Task: Using the data below, copy every line that contains the word "keystore".
-- Raw data follows --
(** [cli.run.ethapi.iter().map(|v| EthApiCmd::from_str(&v.to_string())).flatten()] *)
Definition ethapi_cmd_of (cmd : RunCmd) : list EthApi :=
  omap (λ v, match EthApi_from_str (EthApi_fmt v) with Ok a => Some a | Err _ => None end)
    (ethapi cmd).

Definition wants_tracing (ethapi_cmd : list EthApi) : bool :=
  bool_decide (ApiDebug ∈ ethapi_cmd) || bool_decide (ApiTrace ∈ ethapi_cmd).

(** The block that starts the authoring of an authority. *)
Definition spawn_aura : Build unit :=
  (slot_duration ← attempt (aura_slot_duration fw);
   attempt (start_aura fw);;
   spawn (mkTask "aura-proposer" None true true OtherTask)).

(** [rpc_extensions_builder]. *)
Definition rpc_extensions (cmd : RunCmd) (rpc_config : RpcConfig) (ethapi_cmd : list EthApi)
    (tracing_requesters : RpcRequesters) : list RpcApi :=
  let deps := mkFullDeps (enable_dev_signer cmd) true ethapi_cmd (rc_max_past_logs rpc_config)
                false in
  let io := create_full deps in
  if wants_tracing ethapi_cmd
  then extend_with_tracing tracing_requesters (rc_ethapi_trace_max_count rpc_config) io
  else io.

(** The blocks that start the discovery of authorities and the voter. *)
Definition spawn_authority_discovery : Build unit :=
  spawn (mkTask "authority-discovery-worker" (Some "networking"%string) false false OtherTask).
Definition grandpa_config (config : Configuration) : GrandpaConfig :=
  let keystore := is_authority (role config) in
  mkGrandpaConfig 333 512 false keystore (role config).
Definition grandpa_task (config : Configuration) : Task :=
  mkTask "grandpa-voter" None true true (GrandpaVoter (grandpa_config config)).
Definition spawn_grandpa (config : Configuration) : Build unit :=
  (attempt (run_grandpa_voter fw (grandpa_config config));; spawn (grandpa_task config)).

(** [new_full_base]: the APIs the node serves, with what was started. *)
Definition new_full_base (config : Configuration) (cmd : RunCmd) (rpc_config : RpcConfig) :
    Build (list RpcApi) :=
  (new_partial config;;
   hash ← expect (genesis_hash fw);
   attempt (build_network fw);;
   when (offchain_worker_enabled config) (start StartOffchainWorkers);;
   spawn_essential_tasks true;;
   let ethapi_cmd := ethapi_cmd_of cmd in
   tracing_requesters ←
     (if wants_tracing ethapi_cmd then spawn_tracing_tasks rpc_config
      else pure (mkRequesters false false));
   let io := rpc_extensions cmd rpc_config ethapi_cmd tracing_requesters in
   attempt (service_spawn_tasks fw);;
   when (is_authority (role config)) spawn_aura;;
   when (is_authority (role config)) spawn_authority_discovery;;
   when (negb (disable_grandpa config)) (spawn_grandpa config);;
   start StartNetwork;;
   pure io).

(** [new_full] with the configuration that [run] makes of the options. *)
Definition new_full (config : Configuration) (cmd : RunCmd) :
    outcome (list Started * result (list RpcApi) string) :=
  new_full_base config cmd (rpc_config_of cmd) [].

End service.

(** ** Theorems *)

Section theorems.
Context (config_dir : list string → string → list string).
Context (from_project : string → list string).
Context (fw : Framework).

Abbreviation new_full := (new_full config_dir from_project fw).

(** The options are read back from their display. *)
Lemma ethapi_cmd_same cmd : ethapi_cmd_of cmd = ethapi cmd.
Proof.
  unfold ethapi_cmd_of. induction (ethapi cmd) as [|a l IH]; [done|]. simpl.
  rewrite (proj2 (EthApi_roundtrip _ a) eq_refl). by f_equal.
Qed.

Definition started_if (b : bool) (x : Started) : list Started := if b then [x] else [].

(** Everything a node that is up has started, in order. *)
Definition started (config : Configuration) (cmd : RunCmd) : list Started :=
  started_if (telemetry_of config) (StartTask (mkTask "telemetry" None false false OtherTask)) ++
  started_if (offchain_worker_enabled config) StartOffchainWorkers ++
  (StartTask <$> [essential_task "frontier-mapping-sync-worker" "frontier";
                  essential_task "frontier-filter-pool" "frontier";
                  essential_task "frontier-schema-cache-task" "frontier";
                  essential_task "frontier-fee-history" "frontier"]) ++
  started_if (bool_decide (ApiTrace ∈ ethapi cmd))
    (StartTask (trace_filter_task (ethapi_max_permits cmd))) ++
  started_if (bool_decide (ApiDebug ∈ ethapi cmd))
    (StartTask (essential_task "ethapi-debug" "frontier-tracing")) ++
  started_if (is_authority (role config)) (StartTask (mkTask "aura-proposer" None true true OtherTask)) ++
  started_if (is_authority (role config))
    (StartTask (mkTask "authority-discovery-worker" (Some "networking"%string) false false OtherTask)) ++
  started_if (negb (disable_grandpa config))
    (StartTask (grandpa_task config)) ++
  [StartNetwork].

Lemma bind_Ok {A B} (m : Build A) (k : A → Build B) t t' b :
  (m ≫= k) t = Ret (t', Ok b) → ∃ t1 a, m t = Ret (t1, Ok a) ∧ k a t1 = Ret (t', Ok b).
Proof.
  intros Hrun. unfold mbind, Build_bind in Hrun. run_inv. destruct x as [t1 [a|e]]; [eauto|by run_inv].
Qed.

Lemma when_spawn b x t t' u :
  when b (start x) t = Ret (t', Ok u) → t' = t ++ started_if b x.
Proof.
  unfold when, start, pure, started_if. destruct b; intros; simplify_eq; [done|].
  by rewrite app_nil_r.
Qed.


Lemma attempt_Ok {A} (r : result A string) t t' a :
  attempt r t = Ret (t', Ok a) → t' = t ∧ r = Ok a.
Proof. unfold attempt. by intros [= -> ->]. Qed.

Lemma expect_Ok {A} (r : option A) t t' a : expect r t = Ret (t', Ok a) → t' = t ∧ r = Some a.
Proof. unfold expect. destruct r; [by intros [= -> ->]|done]. Qed.

(** Inverts the steps of a construction that succeeded. *)
Ltac build_inv :=
  repeat match goal with
  | H : (_ ≫= _) _ = Ret (_, Ok _) |- _ => apply bind_Ok in H as (? & ? & ? & H)
  | H : attempt _ _ = Ret (_, Ok _) |- _ => apply attempt_Ok in H as [-> ?]
  | H : expect _ _ = Ret (_, Ok _) |- _ => apply expect_Ok in H as [-> ?]
  | H : when _ (spawn _) _ = Ret (_, Ok _) |- _ => apply when_spawn in H as ->
  | H : when _ (start _) _ = Ret (_, Ok _) |- _ => apply when_spawn in H as ->
  | H : spawn _ _ = Ret (_, Ok _) |- _ => injection H as <- <-
  | H : start _ _ = Ret (_, Ok _) |- _ => injection H as <- <-
  | H : pure _ _ = Ret (_, Ok _) |- _ => injection H as <- <-
  end.
Definition AllEdgewareMigrations : OnRuntimeUpgrade Other :=
  unchecked (λ ch,
    acc ← step (on_runtime_upgrade MigratePalletVersionToStorageVersion) (ch, 0);
    acc ← step (on_runtime_upgrade PhragmenElectionDepositRuntimeUpgrade)
            (reset "PhragmenElection" acc);
    acc ← step (on_runtime_upgrade AllStakingMigrations) acc;
    acc ← step (on_runtime_upgrade SystemToTripleRefCount) acc;
    acc ← step (on_runtime_upgrade OffencesDelayCleaningMigration) acc;
    acc ← step (on_runtime_upgrade CouncilStoragePrefixMigration) (reset "Council" acc);
    acc ← step (on_runtime_upgrade BountiesPrefixMigration) (reset "Bounties" acc);
    acc ← step (on_runtime_upgrade TipsPalletPrefixMigration) (reset "Tips" acc);
    acc ← step (on_runtime_upgrade SchedulerMigrationV3) acc;
    acc ← step (on_runtime_upgrade AllContractsMigrations) acc;
    step (on_runtime_upgrade Web3AccountCreditMigration) acc).

(** A chain that is upgraded [n] times by runtimes with these migrations. *)
Fixpoint upgrades (n : nat) (ch : Chain Other) : outcome (Chain Other) :=
  match n with
  | O => Ret ch
  | S n => acc ← on_runtime_upgrade AllEdgewareMigrations ch; upgrades n acc.1
  end.

(** *** Theorems *)

(** The migrations before the credit, in their order, each with its weight. *)
Definition migrations : list (Chain Other → Chain Other * Z) :=
  [migrate_from_pallet_version_to_storage_version _ M;
   λ ch, phragmen_v3_apply _ M OLD_VOTING_BOND OLD_CANDIDACY_BOND
           (put_version "PhragmenElection" 0 ch);
   staking_migrate_v5; staking_v6 _ M; staking_v7 _ M; staking_v8 _ M;
   inject_validators_into_voter_list _ M;
   migrate_from_single_to_triple_ref_count _ M; remove_deferred_storage _ M;
   λ ch, collective_v4 _ M COUNCIL_OLD_PREFIX (put_version "Council" 0 ch);
   λ ch, bounties_v4 _ M BOUNTIES_OLD_PREFIX "Bounties" (put_version "Bounties" 0 ch);
   λ ch, tips_v4 _ M TIPS_OLD_PREFIX (put_version "Tips" 0 ch);
   scheduler_migrate_v1_to_v3 _ M;
   λ ch, ((contracts_migrate _ M ch).1, 0)].

(** The chain after migrations, and the sum of their weights. *)
Fixpoint run_all (ms : list (Chain Other → Chain Other * Z)) (ch : Chain Other) :
    Chain Other * Z :=
  match ms with
  | [] => (ch, 0)
  | m :: ms => let r := run_all ms (m ch).1 in (r.1, (m ch).2 + r.2)
  end.

(** The chain after an upgrade. *)
Definition upgraded_chain (ch : Chain Other) : Chain Other :=
  let mid := (run_all migrations ch).1 in
  set_raw (<[sk blake2_128 := encode_words (credited_words (raw mid !! sk blake2_128))]> (raw mid))
    mid.
Lemma setitem_fresh done_ k v :
  k ∉ map fst done_ ->
  setitem (map entry done_) (JStr k) v = (map entry done_ ++ [(JStr k, v)])%list.
Proof.
  induction done_ as [|[k0 v0] done_ IH]; intros Hk; [done|].
  simpl in *. apply not_elem_of_cons in Hk as [Hne Hk].
  destruct (String.eqb_spec k0 k) as [E|_]; [congruence|]. by rewrite IH.
Qed.

Lemma setitem_last done_ k v0 v :
  k ∉ map fst done_ ->
  setitem (map entry done_ ++ [(JStr k, v0)])%list (JStr k) v
  = (map entry done_ ++ [(JStr k, v)])%list.
Proof.
  induction done_ as [|[k1 v1] done_ IH]; intros Hk; simpl in *.
  - by rewrite String.eqb_refl.
  - apply not_elem_of_cons in Hk as [Hne Hk].
    destruct (String.eqb_spec k1 k) as [E|_]; [congruence|]. by rewrite IH.
Qed.

Lemma points_loop_passes key value panels_in :
  if passes (JList value) then
    points_loop key value value panels_in
    = Return (match value with
              | [] => panels_in
              | _ => setitem (setitem panels_in (JStr key) value) (JStr key) value
              end)
  else exists e, points_loop key value value panels_in = Raise e.
Proof.
  destruct value as [|p [|q [|r rest]]]; [done| | |].
  - simpl. destruct p; simpl; eauto.
  - unfold passes, starts_with_two_ints.
    destruct p as [| | | | |[|a0 [|a1 ar]]|]; simpl; eauto;
      destruct (isinstance_int a0); simpl; eauto;
      destruct (isinstance_int a1); simpl; eauto;
      destruct q as [| | | | |[|b0 [|b1 br]]|]; simpl; eauto;
      destruct (isinstance_int b0); simpl; eauto;
      destruct (isinstance_int b1); simpl; eauto.
  - simpl. destruct p; simpl; eauto.
Qed.

Lemma getitem_NoDup fields k v :
  NoDup (map fst fields) -> (k, v) ∈ fields -> getitem fields k = Some v.
Proof.
  induction fields as [|[k0 v0] fields IH]; intros Hn Hin.
  - by apply elem_of_nil in Hin.
  - simpl in *. apply NoDup_cons in Hn as [Hk0 Hn].
    apply elem_of_cons in Hin as [[= -> ->]|Hin].
    + by rewrite String.eqb_refl.
    + destruct (String.eqb_spec k0 k) as [->|_]; [|by apply IH].
      exfalso. apply Hk0. apply list_elem_of_fmap. by exists (k, v).
Qed.

Lemma dict_loop_passes fields todo :
  forall done_,
    NoDup (map fst (done_ ++ todo)) ->
    (forall kv, kv ∈ todo -> getitem fields (fst kv) = Some (snd kv)) ->
    if forallb (fun kv => passes (snd kv)) todo then
      dict_loop fields (map fst todo) (map entry done_)
      = Return (map entry (done_ ++ todo))
    else exists e, dict_loop fields (map fst todo) (map entry done_) = Raise e.
Proof.
  induction todo as [|[k v] todo IH]; intros done_ Hn Hget.
  - simpl. by rewrite app_nil_r.
  - assert (getitem fields k = Some v) as Hg by (apply (Hget (k, v)); by left).
    assert (k ∉ map fst done_) as Hk.
    { rewrite map_app in Hn. apply NoDup_app in Hn as (_ & Hd & _).
      intros Hin. apply (Hd k Hin). by left. }
    cbn [map fst snd forallb dict_loop]. rewrite Hg.
    destruct v as [| | | | |value|]; try (cbn; eauto; fail).
    pose proof (points_loop_passes k value (setitem (map entry done_) (JStr k) [])) as Hp.
    destruct (passes (JList value)); cbn [andb].
    + rewrite Hp.
      assert (match value with
              | [] => setitem (map entry done_) (JStr k) []
              | _ :: _ =>
                  setitem (setitem (setitem (map entry done_) (JStr k) []) (JStr k) value)
                    (JStr k) value
              end = map entry (done_ ++ [(k, JList value)])) as ->.
      { rewrite map_app. cbn [map entry fst snd items].
        destruct value; rewrite setitem_fresh by done; [done|].
        by rewrite !setitem_last. }
      specialize (IH (done_ ++ [(k, JList value)])%list).
      rewrite <- !app_assoc in IH. cbn [app] in IH.
      apply IH; [done|]. intros kv Hkv. apply Hget. by right.
    + destruct Hp as [e ->]. eauto.
Qed.

(** X6. For an object with each key once, [_parse_input] returns exactly
    when every value is an empty list or a list of two points that each
    start with two integers; it then returns the keys in their order,
    each with its list as it came. In every other case it raises. *)
Theorem object_input_accepted_iff_passes fields :
  NoDup (map fst fields) ->
  if forallb (fun kv => passes (snd kv)) fields then
    _parse_input (JDict fields) = Return (map entry fields)
  else exists e, _parse_input (JDict fields) = Raise e.
Proof.
  intros Hn. simpl.
  apply (dict_loop_passes fields fields []); [done|].
  intros [k v] Hkv. by apply getitem_NoDup.
Qed.

Lemma object_input_accepted_iff_passes_witness :
  _parse_input mixed_object
  = Return [(JStr "a.jpg", [JList [JInt 1; JInt 2; JInt 3]; JList [JBool true; JInt 5]]);
            (JStr "b.jpg", [])].
Proof.
  apply (object_input_accepted_iff_passes
           [("a.jpg", JList [JList [JInt 1; JInt 2; JInt 3]; JList [JBool true; JInt 5]]);
            ("b.jpg", JList [])]).
  apply NoDup_cons. split; [|apply NoDup_singleton].
  intros H. apply elem_of_cons in H as [H|H]; [discriminate H|].
  by apply elem_of_nil in H.
Defined.

Lemma key_eqb_refl k : hashable k = true -> key_eqb k k = true.
Proof.
  destruct k; simpl; try done; intros _.
  - apply Qeq_bool_refl.
  - apply Qeq_bool_refl.
  - apply Qeq_bool_refl.
  - apply String.eqb_refl.
Qed.

Lemma setitem_has_key d k v :
  hashable k = true ->
  exists kv, kv ∈ setitem d k v /\ key_eqb (fst kv) k = true.
Proof.
  intros Hk. induction d as [|[k0 v0] d IH]; simpl.
  - exists (k, v). split; [by left | by apply key_eqb_refl].
  - destruct (key_eqb k0 k) eqn:E.
    + exists (k0, v). split; [by left | done].
    + destruct IH as (kv & Hin & Heq). exists kv. split; [by right | done].
Qed.

Lemma setitem_keeps_keys d k v k0 :
  k0 ∈ map fst d -> k0 ∈ map fst (setitem d k v).
Proof.
  induction d as [|[k1 v1] d IH]; simpl; intros Hin.
  - by apply elem_of_nil in Hin.
  - destruct (key_eqb k1 k); simpl; [done|].
    apply elem_of_cons in Hin as [->|Hin]; [by left | right; by apply IH].
Qed.

Lemma list_loop_keys items :
  forall acc d,
    list_loop items acc = Return d ->
    (forall k0, k0 ∈ map fst acc -> k0 ∈ map fst d)
    /\ (forall x, x ∈ items -> exists k0, k0 ∈ map fst d /\ key_eqb k0 x = true).
Proof.
  induction items as [|x items IH]; intros acc d; simpl.
  - intros [= <-]. split; [done|]. intros x Hx. by apply elem_of_nil in Hx.
  - destruct (hashable x) eqn:Hh; [|done]. intros Hd.
    destruct (IH _ _ Hd) as [Hkeep Hitems]. split.
    + intros k0 Hk0. by apply Hkeep, setitem_keeps_keys.
    + intros y Hy. apply elem_of_cons in Hy as [->|Hy]; [|by apply Hitems].
      destruct (setitem_has_key acc x [] Hh) as ([k0 v0] & Hin & Heq).
      exists k0. split; [|done]. apply Hkeep.
      apply list_elem_of_fmap. by exists (k0, v0).
Qed.

Lemma list_loop_unhashable items :
  forall acc, forallb hashable items = false -> list_loop items acc = Raise TypeError.
Proof.
  induction items as [|x items IH]; intros acc; simpl; [done|].
  destruct (hashable x); simpl; [apply IH | done].
Qed.

Lemma list_loop_fresh paths :
  forall done_,
    NoDup (done_ ++ paths) ->
    list_loop (map JStr paths) (map bare done_) = Return (map bare (done_ ++ paths)).
Proof.
  induction paths as [|p paths IH]; intros done_ Hn; simpl.
  - by rewrite app_nil_r.
  - assert (setitem (map bare done_) (JStr p) [] = map bare (done_ ++ [p])) as ->.
    { rewrite map_app. simpl.
      assert (p ∉ done_) as Hp.
      { apply NoDup_app in Hn as (_ & Hd & _). intros Hin. apply (Hd p Hin). by left. }
      clear -Hp. induction done_ as [|q done_ IH]; [done|].
      apply not_elem_of_cons in Hp as [Hne Hp]. simpl.
      destruct (String.eqb_spec q p) as [E|_]; [congruence|]. by rewrite IH. }
    specialize (IH (done_ ++ [p])%list). rewrite <- !app_assoc in IH.
    by apply IH.
Qed.

(** X7. For an array, [_parse_input] looks at nothing but whether the
    elements can be dictionary keys. With a list or an object among them
    it leaves with a [TypeError], never a format error; otherwise it
    returns, numbers and nulls included, every element being a key of the
    result and every hint list empty. For paths that are all different
    the result lists them in their order. *)
Theorem array_input_needs_hashable_elements items :
  (forallb hashable items = false ->
   _parse_input (JList items) = Raise TypeError)
  /\ (forallb hashable items = true ->
      exists d,
        _parse_input (JList items) = Return d
        /\ Forall (fun kv => snd kv = []) d
        /\ (forall x, x ∈ items ->
                      exists k0, k0 ∈ map fst d /\ key_eqb k0 x = true))
  /\ (forall paths,
        items = map JStr paths -> NoDup paths ->
        _parse_input (JList items) = Return (map bare paths)).
Proof.
  split_and!.
  - apply list_loop_unhashable.
  - intros Hh.
    destruct (ParseInputProofs.list_loop_empty_hints items [] Hh) as (d & Hd & He);
      [constructor|].
    exists d. split_and!; [done | done |]. by apply (list_loop_keys items [] d).
  - intros paths -> Hn. apply (list_loop_fresh paths []). done.
Qed.

Lemma array_input_needs_hashable_elements_witness :
  _parse_input (JList [JStr "a.jpg"; JList []]) = Raise TypeError
  /\ (exists d, _parse_input numbers_array = Return d
                /\ Forall (fun kv => snd kv = []) d)
  /\ _parse_input (JList [JStr "a.jpg"; JStr "b.jpg"])
     = Return [(JStr "a.jpg", []); (JStr "b.jpg", [])].
Proof.
  split_and!.
  - by apply (array_input_needs_hashable_elements [JStr "a.jpg"; JList []]).
  - destruct (array_input_needs_hashable_elements [JInt 1; JNull; JStr "a.jpg"])
      as (_ & H & _).
    destruct (H eq_refl) as (d & Hd & He & _). by exists d.
  - destruct (array_input_needs_hashable_elements [JStr "a.jpg"; JStr "b.jpg"])
      as (_ & _ & H).
    apply (H ["a.jpg"; "b.jpg"]); [done|].
    apply NoDup_cons. split; [|apply NoDup_singleton].
    intros Hin. apply elem_of_cons in Hin as [Hin|Hin]; [discriminate Hin|].
    by apply elem_of_nil in Hin.
Defined.

End ParseInputShapeProofs.

(** ** The annotation session: longer runs *)

Module FlattenerRunsProofs.
Import Flattener FlattenerRuns FlattenerProofs.

Lemma running_phase s :
  finished s = false ->
  phase_of s
  = if negb (img_flattened s) then CollectingCorners
    else if is_flat (cv_img s) then Flattened else AwaitingDimensions.
Proof. intros H. unfold phase_of. by rewrite H. Qed.

(** X8. At every point of a run that is not over: while corners are
    collected the click list has fewer than four entries and the canvas
    shows an unflattened image; while dimensions are awaited it has
    exactly four; once the panel is flattened it is empty. And a pop-up
    with a 'Use Last' button is open only when dimensions are stored. *)
Theorem phases_and_click_list s :
  reachable s ->
  finished s = false ->
  match phase_of s with
  | CollectingCorners => (length (clicks s) < 4)%nat /\ is_flat (cv_img s) = false
  | AwaitingDimensions => length (clicks s) = 4%nat
  | Flattened => clicks s = []
  | Finished => False
  end
  /\ (forall d, d ∈ popups s -> use_last d = true -> is_Some (dim s)).
Proof.
  intros Hr Hf. destruct (reachable_consistent s Hr) as [Hc Hp].
  specialize (Hc Hf). rewrite running_phase by done. split.
  - destruct (img_flattened s); simpl; [|done].
    destruct Hc as [[Hl ->]|[Hl ->]]; done.
  - intros d Hd. by apply (proj1 (Forall_forall _ _) Hp).
Qed.

Lemma phases_and_click_list_witness :
  length (clicks awaiting) = 4%nat /\ clicks flattened = [].
Proof.
  split.
  - destruct (phases_and_click_list awaiting reachable_awaiting eq_refl) as [H _].
    exact H.
  - destruct (phases_and_click_list flattened) as [H _]; [|reflexivity|exact H].
    apply reachable_run, reachable_awaiting.
Defined.

Lemma flatten_raises s e s' :
  _flatten_img s = Flattener.Raised e s' ->
  s' = s
  /\ ((e = AssertionError /\ length (clicks s) <> 4%nat)
      \/ (e = TypeError /\ dim s = None)).
Proof.
  unfold _flatten_img. destruct (Nat.eqb_spec (length (clicks s)) 4) as [E|E].
  - destruct (dim s) as [[short long]|]; [done|]. intros [= <- <-]. split; [done|]. by right.
  - intros [= <- <-]. split; [done|]. by left.
Qed.

(** X9. In a run, [_flatten_img] is never entered with [self.dim] still
    [None]: 'Done' assigns the dimensions before it calls it, and a
    'Use Last' button exists only in a pop-up created with dimensions
    stored. So [self.dim[0]] never fails on [None]. *)
Theorem dimensions_are_stored_when_flattening s e s' :
  reachable s ->
  step e s <> Some (Flattener.Raised TypeError s').
Proof.
  intros Hr Hs. pose proof (reachable_consistent s Hr) as [_ Hp].
  unfold step in Hs. destruct (finished s); [done|].
  destruct e as [p|i a b|i| | |]; try done.
  - destruct (popups s !! i); [|done]. injection Hs as Hs. unfold done in Hs.
    destruct a as [|short]; [done|]. destruct b as [|long]; [done|].
    apply flatten_raises in Hs as [_ [[Hex _]|[_ Hnone]]]; [done|].
    by destruct s.
  - destruct (popups s !! i) as [d|] eqn:Hi; [|done].
    destruct (use_last d) eqn:Hu; [|done]. injection Hs as Hs. unfold skip in Hs.
    apply flatten_raises in Hs as [_ [[Hex _]|[_ Hnone]]]; [done|].
    eapply Forall_lookup_1 in Hp; [|exact Hi].
    destruct (Hp Hu) as [x Hx]. destruct s; simpl in *. congruence.
Qed.

Lemma dimensions_are_stored_when_flattening_witness :
  step (Done 0 (PyFloat.Value fifty) (PyFloat.Value hundred)) reloaded_with_popup
  <> Some (Flattener.Raised TypeError reloaded_with_popup).
Proof.
  apply (dimensions_are_stored_when_flattening reloaded_with_popup).
  apply reachable_run, reachable_awaiting.
Defined.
-- Raw data concluded --
Solution:
  let keystore := is_authority (role config) in
  mkGrandpaConfig 333 512 false keystore (role config).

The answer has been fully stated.